03.11.01
Shooting Jeremy
a sibling rivalry SUIT column by Chris Jungle

I attended the opening night performance of a dark comedy called The Lonesome West at the theatre where I volunteer. Miguel and Jeremy, a couple actor friends of mine, had the lead roles of brothers Coleman and Valene Conner. They cussed, harassed and fought with each other throughout the play, proving that family hatred can overcome almost any intervention.

During the climax of the play, Coleman runs around the stage with a rifle while Valene fends him off with a large kitchen knife. In a moment of true vindictiveness, Coleman aims his gun at Valene's newly purchased stove and blows the prop away. On this night, it was not the stove that received the bullet wound.

As Coleman and Valene chased each other around the stage during the final scene, I sat in my front row seat, anticipating the stove shot (I had read the script a few months earlier). Coleman whipped around and aimed the rifle at Valene for one more round of cussing when the rifle went off. Coleman was no where near the stove, and instead, the gun went off pointing directly at Valene.

The characters Coleman and Valene melted away in my eyes. I no longer saw two Irish brothers fighting over Taytos and cheap booze. I saw my friend Miguel, three feet in front of me, shoot my friend Jeremy in the gut. The rifle shot was a blank with a confetti burst, but an explosion at such close range still left powder burns on Jeremy's stomach. Jeremy would later tell me that his first thought after the blast was "Brandon Lee." For those who don't know, Brandon Lee, the son of Bruce Lee, was shot and killed by a prop gun loaded with a live round while filming the end of the movie The Crow (good flick, though).

Strange as it may sound, I almost saw this coming. A half year earlier, Jeremy needed a place to live and moved in with Miguel and his girl Tifanie. While the trio got along smoothly, the wear and tear of living together occasionally popped up. Miguel and Jeremy treated each other like brothers long before they were cast in their roles as the Conners.

During the rehearsal month, both would come to me to complain about the other. Miguel muttered about Jeremy coming up lame from their stage fighting. Jeremy would accuse Miguel of taking out his aggression out on him. Two weeks before the show opened, Jeremy found a new place to live. Actors lose themselves in roles, but these two have so much real life experience that putting them in a play where they continually fight with each other is more like therapy than acting.

That's why I had to go opening night. I had to see what the past six months of Miguel and Jeremy living under the same roof would bring to the play. I joked with Miguel a couple times that he would turn on the audience and fire a round into the seats. I wasn't too far off. Miguel shot Jeremy instead.

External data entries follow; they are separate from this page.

(* ===== verification/Lvqueue.v ===== *)
(** * The work-stealing queue: [lib/lvqueue.bpf.c], [include/lib/lvqueue.h]

    A growable circular array between [top], where thieves take, and
    [bottom], where the owner pushes and pops.  A queue object embeds the
    descriptors of its arrays, one per size; the memory of an array, once
    allocated, is held in its descriptor.  [cur] is the index of the current
    descriptor.  The store maps addresses to queues.

    Memory from [scx_static_alloc] is an argument of the operations that
    allocate: [None] for NULL, else the words the memory holds.  Between the
    reads of an operation and its [cmpxchg] the other CPUs act, given by
    [env]. *)

From S2P Require Import Prelude.

Definition LV_ARR_BASESZ : Z := 128.
Definition LV_ARR_ORDERS : Z := 10.

(** [struct lv_arr] *)
Record lv_arr : Type := LvArr { la_data : option (list Z); la_order : Z }.

(** [struct lv_queue] *)
Record lv_queue : Type := LvQueue { lq_cur : Z; lq_top : Z; lq_bottom : Z; lq_arr : list lv_arr }.

#[global] Instance lv_arr_eq_dec : EqDecision lv_arr.
Proof. solve_decision. Defined.
#[global] Instance lv_queue_eq_dec : EqDecision lv_queue.
Proof. solve_decision. Defined.

Abbreviation lvstore := (gmap Z lv_queue).
Abbreviation LM X := (ST lvstore X).

Definition with_cur (c : Z) (q : lv_queue) : lv_queue := LvQueue c (lq_top q) (lq_bottom q) (lq_arr q).
Definition with_top (t : Z) (q : lv_queue) : lv_queue := LvQueue (lq_cur q) t (lq_bottom q) (lq_arr q).
Definition with_bottom (b : Z) (q : lv_queue) : lv_queue := LvQueue (lq_cur q) (lq_top q) b (lq_arr q).
Definition with_arr (i : Z) (a : lv_arr) (q : lv_queue) : lv_queue :=
  LvQueue (lq_cur q) (lq_top q) (lq_bottom q) (<[Z.to_nat i := a]> (lq_arr q)).

(** ** Accesses *)
Definition rdq {X} (lvq : Z) (f : lv_queue → X) : LM X := λ s,
  match s !! lvq with Some q => Some (f q, s) | None => None end.
Definition wrq (lvq : Z) (f : lv_queue → lv_queue) : LM unit := λ s,
  match s !! lvq with Some q => Some (tt, <[lvq := f q]> s) | None => None end.
(** The descriptor [&lvq->arr[i]]. *)
Definition rda (lvq i : Z) : LM lv_arr :=
  arr ← rdq lvq lq_arr; of_option (arr !! Z.to_nat i).

Definition cmpxchg_top (lvq old new : Z) : LM Z :=
  cur ← rdq lvq lq_top;
  (if cur =? old then wrq lvq (with_top new) else mret tt);;
  mret cur.

(** ** Arrays *)
Definition lv_arr_size (a : lv_arr) : Z := u64 (Z.shiftl 1 (la_order a)).

Definition lv_arr_get (lvq i ind : Z) : LM Z :=
  a ← rda lvq i;
  d ← of_option (la_data a);
  of_option (d !! Z.to_nat (ind mod lv_arr_size a)).

Definition lv_arr_put (lvq i ind value : Z) : LM unit :=
  a ← rda lvq i;
  d ← of_option (la_data a);
  let k := Z.to_nat (ind mod lv_arr_size a) in
  _ ← of_option (d !! k);
  wrq lvq (with_arr i (LvArr (Some (<[k := value]> d)) (la_order a))).

(** The counter is an [int], converted to [u64] by the comparison and the
    calls. *)
Fixpoint lv_arr_copy_loop (cl : nat) (lvq dst src b i : Z) : LM unit :=
  if negb (u64 i <? b) then mret tt else
  match cl with
  | O => mret tt
  | S cl =>
      v ← lv_arr_get lvq src (u64 i);
      lv_arr_put lvq dst (u64 i) v;;
      lv_arr_copy_loop cl lvq dst src b (s32 (i + 1))
  end.
Definition lv_arr_copy (cl : nat) (lvq dst src b t : Z) : LM unit :=
  lv_arr_copy_loop cl lvq dst src b (s32 t).

Definition lvq_order_init (mem : option (list Z)) (lvq order : Z) : LM Z :=
  if lvq =? NULL then mret (- EINVAL) else
  if LV_ARR_ORDERS <=? order then mret (- E2BIG) else
  a ← rda lvq order;
  match la_data a with
  | Some _ => mret 0
  | None =>
      wrq lvq (with_arr order (LvArr mem (la_order a)));;
      mret (match mem with Some _ => 0 | None => - ENOMEM end)
  end.

(** ** Operations *)
Definition lvq_push (cl : nat) (mem : option (list Z)) (lvq val : Z) : LM Z :=
  if lvq =? NULL then mret (- EINVAL) else
  b ← rdq lvq lq_bottom;
  t ← rdq lvq lq_top;
  arr ← rdq lvq lq_cur;
  a ← rda lvq arr;
  let sz := s64 (b - t) in
  ret ← (if u64 (lv_arr_size a - 1) <=? u64 sz then
      ret ← lvq_order_init mem lvq (la_order a + 1);
      if negb (ret =? 0) then mret ret else
      let newarr := la_order a + 1 in
      lv_arr_copy cl lvq newarr arr b t;;
      wrq lvq (with_cur newarr);;
      mret 0
    else mret 0);
  if negb (ret =? 0) then mret ret else
  cur ← rdq lvq lq_cur;
  lv_arr_put lvq cur b val;;
  wrq lvq (λ q, with_bottom (u64 (lq_bottom q + 1)) q);;
  mret 0.

(** The return code and what is stored through [val]; [valp] says whether the
    pointer is not null. *)
Definition lvq_pop (env : lvstore → lvstore) (lvq : Z) (valp : bool) : LM (Z * Z) :=
  if (lvq =? NULL) || negb valp then mret (- EINVAL, 0) else
  arr ← rdq lvq lq_cur;
  wrq lvq (λ q, with_bottom (u64 (lq_bottom q - 1)) q);;
  b ← rdq lvq lq_bottom;
  t ← rdq lvq lq_top;
  let sz := s64 (b - t) in
  if sz <? 0 then wrq lvq (with_bottom t);; mret (- ENOENT, 0) else
  value ← lv_arr_get lvq arr b;
  if 0 <? sz then mret (0, value) else
  modifies env;;
  cur ← cmpxchg_top lvq t (u64 (t + 1));
  if negb (cur =? t) then mret (- EAGAIN, 0) else
  wrq lvq (with_bottom (u64 (t + 1)));;
  mret (0, value).

Definition lvq_steal (env : lvstore → lvstore) (lvq : Z) (valp : bool) : LM (Z * Z) :=
  if (lvq =? NULL) || negb valp then mret (- EINVAL, 0) else
  b ← rdq lvq lq_bottom;
  t ← rdq lvq lq_top;
  arr ← rdq lvq lq_cur;
  let sz := s64 (b - t) in
  if sz <=? 0 then mret (- ENOENT, 0) else
  value ← lv_arr_get lvq arr t;
  modifies env;;
  cur ← cmpxchg_top lvq t (u64 (t + 1));
  if negb (cur =? t) then mret (- EAGAIN, 0) else
  mret (0, value).

Fixpoint create_loop (cl : nat) (n : nat) (i lvq : Z) : LM unit :=
  match n with
  | O => mret tt
  | S n =>
      match cl with
      | O => mret tt
      | S cl => wrq lvq (with_arr i (LvArr None i));; create_loop cl n (i + 1) lvq
      end
  end.

(** [p] is the address [scx_static_alloc] returns for the queue, an object
    with the descriptors [junk], and [mem] what it returns for the array. *)
Definition lvq_create_internal (cl : nat) (p : Z) (junk : list lv_arr) (mem : option (list Z)) : LM Z :=
  if p =? NULL then mret NULL else
  modifies (λ s, <[p := LvQueue 0 0 0 junk]> s);;
  create_loop cl (Z.to_nat LV_ARR_ORDERS) 0 p;;
  ret ← lvq_order_init mem p 0;
  if negb (ret =? 0) then mret NULL else
  wrq p (with_cur 0);;
  mret p.

Definition lvq_destroy (lvq : Z) : LM Z :=
  if lvq =? NULL then mret (- EINVAL) else mret (- EOPNOTSUPP).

You could call it an accident, a Freudian slip or destiny. I had a premonition something strange might happen once an audience was present. In one freak moment, all the living together, all of the rehearsing together, all of the hanging out together culminated in Miguel pulling the trigger, shooting Jeremy. In real life, Jeremy would be dead, and Miguel would go to jail for manslaughter. But this was the theatre, and so they did what good actors do. They kept acting and finished the play.

I'm not sure what the lesson is this week. You could make the point that guns are dangerous and should be kept out of the home. You could say that unexpected entertainment like that can only be found at live theatre. You might even realize that the people you care about are also the people you hurt the most.

During the party afterwards, I shared a bottle of Jamison with Miguel and Jeremy. We had a good laugh about the freak incident, thankful that an actual tragedy was avoided. And at the end of the night, there were the two brothers, telling drunken stories to each other and knowing they still had eleven more performances to go.


Chris Jungle wishes he could shoot each of his brothers, just once.